Le régime de Nicolas Maduro a empêché le cardinal Baltazar Porras d'accéder au sanctuaire de San José Gregorio Hernández à Isnotú, dans l'État de Trujillo, où il devait célébrer ce dimanche 26 octobre une messe pour la fête liturgique du saint vénézuélien. La situation, qui comprenait la suspension des vols et un fort déploiement militaire, a provoqué un nouveau foyer de tension entre la dictature chaviste et l'Église catholique, dans un contexte marqué par la récente canonisation d'Hernández et de Mère Carmen Rendiles.
Comme le rapporte Baltazar Porras dans une vidéo publiée sur son compte Instagram, les empêchements ont commencé le 24 octobre, lorsqu'il a reçu un appel du vice-ministre des Cultes lui faisant part de « l'inconvénient » de sa présence à Trujillo en raison de rapports faisant état de « possibles perturbations ». Le cardinal a indiqué que le seul but de son déplacement était de présider l'Eucharistie et qu'il n'a jamais été formellement informé de l'existence d'incidents sur les lieux. Quelques heures plus tard, il a reçu un message WhatsApp et un e-mail l'informant que son vol Conviasa était suspendu jusqu'au 28 octobre, bien qu'il ait ensuite vérifié que l'avion avait décollé et atterri normalement à Valera.

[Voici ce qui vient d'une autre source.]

(* ===== verification/Terminal.v ===== *)
(** * The curses terminal client (src/terminal_app/ollama_chat.py)

    [OllamaChat] keeps the history, the model and the settings in
    fields, asks for a model on stdin ([select_model]), then runs the
    curses loop of [run_curses_ui]: one line of input per iteration,
    either a command ([/exit], [/quit], [/temp], [/clear], [/help]) or
    a message, which [send_message] posts synchronously before the
    chat window is redrawn from the history.

    The state is the record [term_state].  Its screen part is what
    the code writes: the chat window as the list of [addstr] calls of
    the last [redraw_chat] that reached [refresh()], the status line,
    and the lines printed on stdout.  The posted payloads are logged
    in order.  The loop is the step relation [term_step]; an iteration
    that raises leaves the loop and ends the curses UI, as it does in
    the code.

    [textwrap.wrap] is a library function the client only calls: the
    model takes it from the class [TextWrap].  [curses] raises
    [_curses.error] when [addstr] is called at a row or column outside
    the window; that is modelled, the terminal's own line wrapping
    and scrolling are not. *)

From S2P Require Import Prelude PyStr PyNum Json Protocol.
From Stdlib Require Import Ascii QArith.
Open Scope string_scope.
Open Scope list_scope.
Open Scope nat_scope.
Local Open Scope py_scope.

(** ** Python values of the terminal client *)

(** [str(x)] of a float. *)
Definition py_str_float (f : pyfloat) : string :=
  match f with
  | PFloat q => py_repr_float q
  | PInf false => "inf"
  | PInf true => "-inf"
  | PNaN => "nan"
  end.

(** [0 <= x <= 1]; comparisons with [nan] are false. *)
Definition in_unit (f : pyfloat) : bool :=
  match f with
  | PFloat q => Qle_bool 0 q && Qle_bool q 1
  | _ => false
  end.

(** [s.split(' ')]: the pieces between single spaces. *)
Fixpoint split_space_aux (l : list Ascii.ascii) (cur : list Ascii.ascii) : list string :=
  match l with
  | [] => [String.string_of_list_ascii (rev cur)]
  | c :: l' =>
      if Ascii.eqb c " " then String.string_of_list_ascii (rev cur) :: split_space_aux l' []
      else split_space_aux l' (c :: cur)
  end.

Definition py_split_space (s : string) : list string :=
  split_space_aux (String.list_ascii_of_string s) [].

(** [l[i]] for a list and [0 <= i]. *)
Definition py_index {A} (l : list A) (i : nat) : res A :=
  match l !! i with
  | Some x => Ok x
  | None => Raise (PyExn "IndexError" "list index out of range")
  end.

(** [self.models[idx]] where [self.models] is what the tags request
    returned: a list is indexed, a dict looks the int up as a key. *)
Definition py_index_json (v : json) (i : Z) : res json :=
  match v with
  | JArr l => py_index l (Z.to_nat i)
  | JObj _ => Raise (PyExn "KeyError" (py_str_int i))
  | _ => Raise (PyExn "TypeError" ("'" +:+ py_type_name v +:+ "' object is not subscriptable"))
  end.

(** [len(v)] of a list, dict or string. *)
Definition py_len (v : json) : res Z :=
  match v with
  | JArr l => Ok (Z.of_nat (length l))
  | JObj kv => Ok (Z.of_nat (length kv))
  | JStr s => Ok (Z.of_nat (String.length s))
  | _ => Raise (PyExn "TypeError" ("object of type '" +:+ py_type_name v +:+ "' has no len()"))
  end.

(** The ANSI sequences of [class Colors]. *)
Definition esc : string := String (Ascii.ascii_of_nat 27) "".
Definition c_header : string := esc +:+ "[95m".
Definition c_blue : string := esc +:+ "[94m".
Definition c_green : string := esc +:+ "[92m".
Definition c_yellow : string := esc +:+ "[93m".
Definition c_red : string := esc +:+ "[91m".
Definition c_endc : string := esc +:+ "[0m".
Definition c_bold : string := esc +:+ "[1m".

(** ** State *)

(** One [addstr(y, x, text)] under the colour pair [color] (0 for
    none). *)
Record draw : Type := Draw { d_y : Z; d_x : Z; d_text : string; d_color : Z }.

(** The JSON body of one [requests.post] to [/chat]. *)
Record term_payload : Type := TermPayload {
  tp_model : json;
  tp_messages : list json;
  tp_temperature : pyfloat;
  tp_num_predict : Z
}.

Record term_state : Type := TermState {
  t_models : json;
  current_model : json;
  t_history : list json;
  t_temperature : pyfloat;
  t_max_tokens : Z;
  exit_requested : bool;
  t_max_x : Z;
  t_chat_height : Z;
  chat_win : list draw;
  status_line : string;
  t_stdout : list string;
  t_requests : list term_payload;
  t_running : bool
}.

Definition print (line : string) : pyM term_state unit :=
  pmodify (fun s => {| s with t_stdout := t_stdout s ++ [line] |}).

Definition hist_append (m : json) : pyM term_state unit :=
  pmodify (fun s => {| s with t_history := t_history s ++ [m] |}).

(** [OllamaChat.__init__] (lines 34-50). *)
Definition term_new : term_state := {|
  t_models := JArr []; current_model := JNull; t_history := [];
  t_temperature := PFloat (7 # 10); t_max_tokens := 1024; exit_requested := false;
  t_max_x := 0; t_chat_height := 0; chat_win := []; status_line := "";
  t_stdout := []; t_requests := []; t_running := false |}.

Après l’avis d’annulation du vol, Porras a choisi de voyager à bord d’un avion privé. Pendant le voyage, il a été dérouté vers Barquisimeto en raison des mauvaises conditions météorologiques à l'aéroport de Trujillo, une condition qu'il a niée lorsqu'il a appris l'arrivée d'autres vols vers la même destination au cours de cette période. À Barquisimeto, a déclaré le cardinal, « un déploiement militaire inhabituel » a entouré sa délégation de cinq personnes, où la possibilité de continuer par la route a également été refusée.
« Nous n'avons eu aucune agression physique. Le peu que l'on entend, c'est qu'il s'agit d'ordres supérieurs », a-t-il déclaré dans la vidéo, où il a insisté sur le fait que son objectif était strictement religieux.

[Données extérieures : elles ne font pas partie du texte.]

(* ===== verification/ChatGptFacts.v ===== *)
(** * Properties of the ChatGPT-style client

    That saving a chat fails in every state of the program, because
    [APP_VERSION] is never defined; that the program starts only with
    [--api-url]; what [send_message] posts; that saving the settings
    never refreshes the models; and that renaming then deleting a
    chat leaves its new title in [current_chats]. *)

From S2P Require Import Prelude PyStr PyNum Json Protocol TkGui ChatGpt ChatGptDemo.
From Stdlib Require Import QArith.
Open Scope string_scope.
Open Scope list_scope.
Open Scope nat_scope.
Local Open Scope py_scope.

(** ** [APP_VERSION] is never defined *)

Definition no_app_version (s : cg_state) : Prop :=
  assoc_last (cg_globals s) "APP_VERSION" = None.

(** The only global a handler defines is [OLLAMA_API_URL]. *)
Ltac glob_step :=
  preserve_step ltac:(unfold no_app_version in *; cbn; repeat case_match;
                      first [assumption | rewrite assoc_last_app; cbn; assumption]).

Ltac solve_glob := repeat glob_step.

Lemma glob_schedule (cbs : list cg_callback) : preserves no_app_version (cg_schedule cbs).
Proof. unfold cg_schedule. solve_glob. Qed.

Lemma glob_show (d : dialog) : preserves no_app_version (cg_show d).
Proof. unfold cg_show. solve_glob. Qed.

Lemma glob_widget (w : cg_widget) : preserves no_app_version (add_widget w).
Proof. unfold add_widget. solve_glob. Qed.

Lemma glob_sidebar (t : json) : preserves no_app_version (add_chat_to_sidebar t).
Proof. unfold add_chat_to_sidebar. solve_glob. Qed.

Lemma glob_light (c : string) : preserves no_app_version (set_light c).
Proof. unfold set_light. solve_glob. Qed.

Lemma glob_remove_worker (i : nat) : preserves no_app_version (cg_remove_worker i).
Proof. unfold cg_remove_worker. solve_glob. Qed.

#[export] Hint Resolve glob_schedule glob_show glob_widget glob_sidebar glob_light
  glob_remove_worker : preserve.

Lemma glob_fetch_models : preserves no_app_version cg_fetch_models.
Proof. unfold cg_fetch_models, set_conn_status. solve_glob. Qed.

Lemma glob_new_chat (b : bool) : preserves no_app_version (cg_new_chat b).
Proof. unfold cg_new_chat, add_system_message. solve_glob. Qed.

Lemma glob_finish_new_chat (t : json) : preserves no_app_version (finish_new_chat t).
Proof. unfold finish_new_chat. solve_glob. Qed.

#[export] Hint Resolve glob_fetch_models glob_new_chat glob_finish_new_chat : preserve.

Lemma glob_display (items : list json) : preserves no_app_version (cg_display_messages items).
Proof.
  induction items; cbn; unfold add_user_message, add_assistant_message; solve_glob.
Qed.

Lemma glob_update_models (ms : list json) : preserves no_app_version (cg_update_models ms).
Proof. unfold cg_update_models, add_system_message. solve_glob. Qed.

#[export] Hint Resolve glob_display glob_update_models : preserve.

Lemma glob_handle (ev : cg_event) : preserves no_app_version (cg_handle ev).
Proof.
  destruct ev; cbn;
    unfold clear_placeholder, add_placeholder, cg_send_message, save_title, cancel_title,
      cg_on_model_selected, save_rename, delete_chat, cg_load_chat, cg_save_chat,
      cg_show_settings, cg_test_connection, cg_save_settings, cg_on_close, set_conn_status,
      add_user_message, add_system_message;
    solve_glob.
Qed.

Lemma glob_leave_except (i : nat) (gen : bool) : preserves no_app_version (cg_leave_except i gen).
Proof. unfold cg_leave_except. solve_glob. Qed.
#[export] Hint Resolve glob_leave_except : preserve.

Lemma glob_run_thread (i : nat) (gen : bool) (body : pyM cg_state unit)
  (on_exn : nat -> exn -> pyM cg_state unit) :
  preserves no_app_version body -> (forall f e, preserves no_app_version (on_exn f e)) ->
  preserves no_app_version (cg_run_thread i gen body on_exn).
Proof. intros Hb Hx. unfold cg_run_thread, cg_enter_except. solve_glob. Qed.

Lemma glob_generate_finish (i id : nat) (m : string) (msgs : list json) (r : http_result) :
  preserves no_app_version (cg_generate_finish i id m msgs r).
Proof. apply glob_run_thread; intros; unfold cg_generate; solve_glob. Qed.

Lemma glob_fetch_finish (i : nat) (r : http_result) : preserves no_app_version (cg_fetch_finish i r).
Proof. apply glob_run_thread; intros; unfold cg_fetch_body, cg_fetch_failed; solve_glob. Qed.

Lemma glob_test (i : nat) (url : string) (r : http_result) :
  preserves no_app_version (cg_test_finish i url r).
Proof. apply glob_run_thread; intros; unfold cg_test_body; solve_glob. Qed.

Lemma glob_run_one (cb : cg_callback) : preserves no_app_version (cg_run_one cb).
Proof.
  destruct cb; cbn; unfold cg_with_exn, add_assistant_message, add_system_message, set_conn_status;
    solve_glob.
Qed.

Lemma glob_cg_step (s s' : cg_state) : cg_step s s' -> no_app_version s -> no_app_version s'.
Proof.
  destruct 1 as [ev s| | | | | s]; intros Hs.
  - by apply glob_handle.
  - by apply glob_generate_finish.
  - by apply glob_fetch_finish.
  - by apply glob_test.
  - by apply glob_leave_except.
  - unfold cg_run_callback. destruct (cg_queue s); [done |]. by apply glob_run_one.
Qed.

Lemma glob_main (api_url : option string) (files : list (string * json)) (s : cg_state) :
  cg_main api_url files = Ok s -> no_app_version s.
Proof.
  unfold cg_main, cg_init. intros Hm.
  destruct api_url as [u|]; [destruct (String.eqb u "") |]; cbn in Hm; simplify_eq; done.
Qed.

Lemma cg_reachable_globals (s : cg_state) : cg_reachable s -> no_app_version s.
Proof.
  intros (api_url & files & s0 & Hm & Hr). apply glob_main in Hm.
  induction Hr as [|s1 s2 s3 Hst _ IH]; [done |]. apply IH. by eapply glob_cg_step.
Qed.

(** C25 (code bug): saving never works.  Line 17 defines
    [OLLAMA_API_URLRSION] instead of [APP_VERSION], and no handler
    defines it, so in every state of the program [save_chat_to_file]
    with a history and a chosen path raises [NameError] while it
    builds the document: no file is written and only the error dialog
    is shown. *)
Theorem cg_save_always_fails (s : cg_state) (path iso : string) :
  cg_reachable s -> py_truthy (cg_history s) = true -> path <> "" ->
  cg_save_chat path iso s =
  ({| s with cg_dialogs := cg_dialogs s ++
       [ShowError "Error Saving Chat"
          ("An error occurred while saving the chat:" +:+ nl +:+
           "name 'APP_VERSION' is not defined")] |}, Ok tt).
Proof.
  intros Hr Hh Hp. apply cg_reachable_globals in Hr. apply String.eqb_neq in Hp.
  unfold cg_save_chat, cg_show, py_global. py_unfold. rewrite Hh, Hp. cbn.
  unfold no_app_version in Hr. by rewrite Hr.
Qed.

Lemma cg_save_always_fails_witness :
  cg_save_chat "chat.json" "2024-05-01T10:00:00" cg_demo_answered =
  ({| cg_demo_answered with cg_dialogs := cg_dialogs cg_demo_answered ++
       [ShowError "Error Saving Chat"
          ("An error occurred while saving the chat:" +:+ nl +:+
           "name 'APP_VERSION' is not defined")] |}, Ok tt).
Proof.
  apply cg_save_always_fails;
    [exact cg_demo_answered_reachable | vm_compute; reflexivity | discriminate].
Defined.

(** ** Starting the program *)

(** C26 (code bug): without [--api-url] the window is never built:
    [__init__] reads the global [OLLAMA_API_URL], which line 17 does
    not define, and raises [NameError].  With a non-empty [--api-url]
    the window opens on that URL, with the two sidebar chats, the
    placeholder, the welcome line and the [fetch] thread started. *)
Theorem cg_main_needs_api_url (files : list (string * json)) :
  cg_main None files = Raise (PyExn "NameError" "name 'OLLAMA_API_URL' is not defined") /\
  forall u, u <> "" ->
    exists s, cg_main (Some u) files = Ok s /\ cg_api_url s = u /\
      cg_chats s = [JStr "Welcome to Ollama Chat"; JStr "My first conversation"] /\
      cg_input s = cg_placeholder /\ cg_messages s = [WSystem cg_welcome] /\
      cg_workers s = [CgFetch] /\ cg_files s = files.
Proof.
  split; [reflexivity |]. intros u Hu. apply String.eqb_neq in Hu.
  unfold cg_main. rewrite Hu. cbn. eexists. split; [reflexivity |]. done.
Qed.

(** ** Sending *)

(** C27 (divergence from the specification): [send_message] puts the
    system prompt first in [messages] whatever it is, also when it is
    empty, where the specification omits an empty system prompt.
    With no request in flight, a model chosen and a typed message it
    shows the message and the thinking frame, clears the input,
    appends the message to the history, sets the flag and starts the
    worker with the system message and the whole history. *)
Theorem cg_send_system_first (s : cg_state) (h : list json) :
  cg_generating s = false -> model_ok (cg_selected s) = true ->
  cg_history s = JArr h ->
  let m := py_strip (text_get (cg_input s)) in
  m <> "" -> m <> cg_placeholder ->
  let u := chat_msg "user" (JStr m) in
  let s' := fst (cg_send_message s) in
  cg_workers s' = cg_workers s ++
    [CgGen (cg_next_id s) (cg_selected s) (chat_msg "system" (JStr (cg_system_prompt s)) :: h ++ [u])] /\
  cg_history s' = JArr (h ++ [u]) /\ cg_generating s' = true /\ cg_input s' = "" /\
  cg_messages s' = cg_messages s ++ [WUser (JStr m); WThinking (cg_next_id s)].
Proof.
  intros Hg Hm Hh m Hm1 Hm2. cbv zeta. apply String.eqb_neq in Hm1, Hm2.
  subst m. unfold cg_send_message, add_user_message, add_widget.
  rewrite pbind_pget. cbv beta. rewrite Hg. cbv iota zeta. rewrite Hm1, Hm2, Hm. cbn [orb negb].
  py_run_with cg_simpl. rewrite Hh. cbn [py_append].
  py_run_with cg_simpl. cbn [py_iter]. py_run_with cg_simpl. cbn. by rewrite <- app_assoc.
Qed.

Lemma cg_send_system_first_witness :
  let s' := fst (cg_send_message cg_demo_ready) in
  cg_workers s' = [] ++ [CgGen 0 "llama3" (chat_msg "system" (JStr "You are a helpful assistant.")
                                            :: [] ++ [chat_msg "user" (JStr "Hello")])] /\
  cg_history s' = JArr ([] ++ [chat_msg "user" (JStr "Hello")]) /\ cg_generating s' = true /\
  cg_input s' = "" /\
  cg_messages s' = [WSystem cg_welcome; WSystem (model_selected_msg "llama3")] ++
                   [WUser (JStr "Hello"); WThinking 0].
Proof.
  apply (cg_send_system_first cg_demo_ready []); vm_compute; first [reflexivity | discriminate].
Defined.

(** ** Settings *)

(** C28 (code bug): the API URL entry of the settings dialog edits
    [self.ollama_api_url] itself, so the test [api_url !=
    self.ollama_api_url.get()] of [save_settings] is always false:
    after typing a new URL and saving, the new URL is in the variable,
    but the global [OLLAMA_API_URL] is not updated and the models are
    not fetched again from the new server. *)
Theorem cg_settings_url_ignored (s : cg_state) (u p : string) :
  let s1 := fst (cg_handle (CgEvEditApiUrl u) s) in
  let s2 := fst (cg_handle (CgEvSaveSettings p) s1) in
  cg_api_url s2 = u /\ cg_globals s2 = cg_globals s /\ cg_workers s2 = cg_workers s /\
  cg_models s2 = cg_models s /\ cg_system_prompt s2 = p /\ cg_indicator s2 = Some false.
Proof.
  cbn. unfold cg_save_settings. py_unfold. cbn. by rewrite String.eqb_refl.
Qed.

(** ** The sidebar *)

(** C29 (code bug): the options menu of a sidebar entry keeps the title
    the entry was created with.  After the entry is renamed, deleting
    it removes its frame but looks for the old title in
    [current_chats], finds nothing, and leaves the new title there:
    the list no longer matches the sidebar. *)
Theorem cg_rename_delete (s : cg_state) (i j : nat) (t : string) (entry : string) :
  cg_frames s !! i = Some (JStr t, JStr t) -> py_list_index (JStr t) (cg_chats s) = Some j ->
  py_strip entry <> "" -> py_eq (JStr (py_strip entry)) (JStr t) = false ->
  py_in_list (JStr t) (<[j := JStr (py_strip entry)]> (cg_chats s)) = false ->
  let s1 := fst (cg_handle (CgEvRename i entry) s) in
  let s2 := fst (cg_handle (CgEvDelete i true) s1) in
  cg_frames s2 = delete i (cg_frames s) /\
  cg_chats s2 = <[j := JStr (py_strip entry)]> (cg_chats s).
Proof.
  intros Hf Hj He Hn Hin. apply String.eqb_neq in He. cbv zeta. cbn. rewrite Hf.
  assert (py_eq (JStr t) (JStr t) = true) as Ht by apply String.eqb_refl.
  unfold save_rename. rewrite He, Hn. py_unfold. cbn. rewrite Hf, Ht, Hj. cbn.
  rewrite list_lookup_insert_eq by (by eapply lookup_lt_Some).
  unfold delete_chat, cg_show. cbn -[py_in_list]. rewrite Hin.
  split; [apply delete_insert_same | done].
Qed.

Lemma cg_rename_delete_witness :
  let s1 := fst (cg_handle (CgEvRename 1 " Ideas ") cg_demo_open) in
  let s2 := fst (cg_handle (CgEvDelete 1 true) s1) in
  cg_frames s2 = delete 1 (cg_frames cg_demo_open) /\
  cg_chats s2 = <[1 := JStr (py_strip " Ideas ")]> (cg_chats cg_demo_open).
Proof.
  apply (cg_rename_delete cg_demo_open 1 1 "My first conversation");
    vm_compute; first [reflexivity | discriminate].
Defined.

Porras a exprimé sa préoccupation face aux restrictions de mouvements et aux tentatives d'intimidation de la part des autorités. La Conférence épiscopale a été officiellement informée des « inconvénients » de sa présence, un fait qui, selon le cardinal, reflète le manque de liberté citoyenne et l'excès de militarisation du pays. « Quel est le crime qui a été commis pour qu'on ne puisse pas aller accomplir un devoir et un devoir religieux ? » » il a interrogé.
La chef de l'opposition María Corina Machado, lauréate du prix Nobel de la paix 2025, a rejeté cette action. Elle a souligné l'importance spirituelle et sociale de la célébration de la canonisation des saints vénézuéliens et a exhorté la société à rester unie et à prier pour la paix et la liberté du pays.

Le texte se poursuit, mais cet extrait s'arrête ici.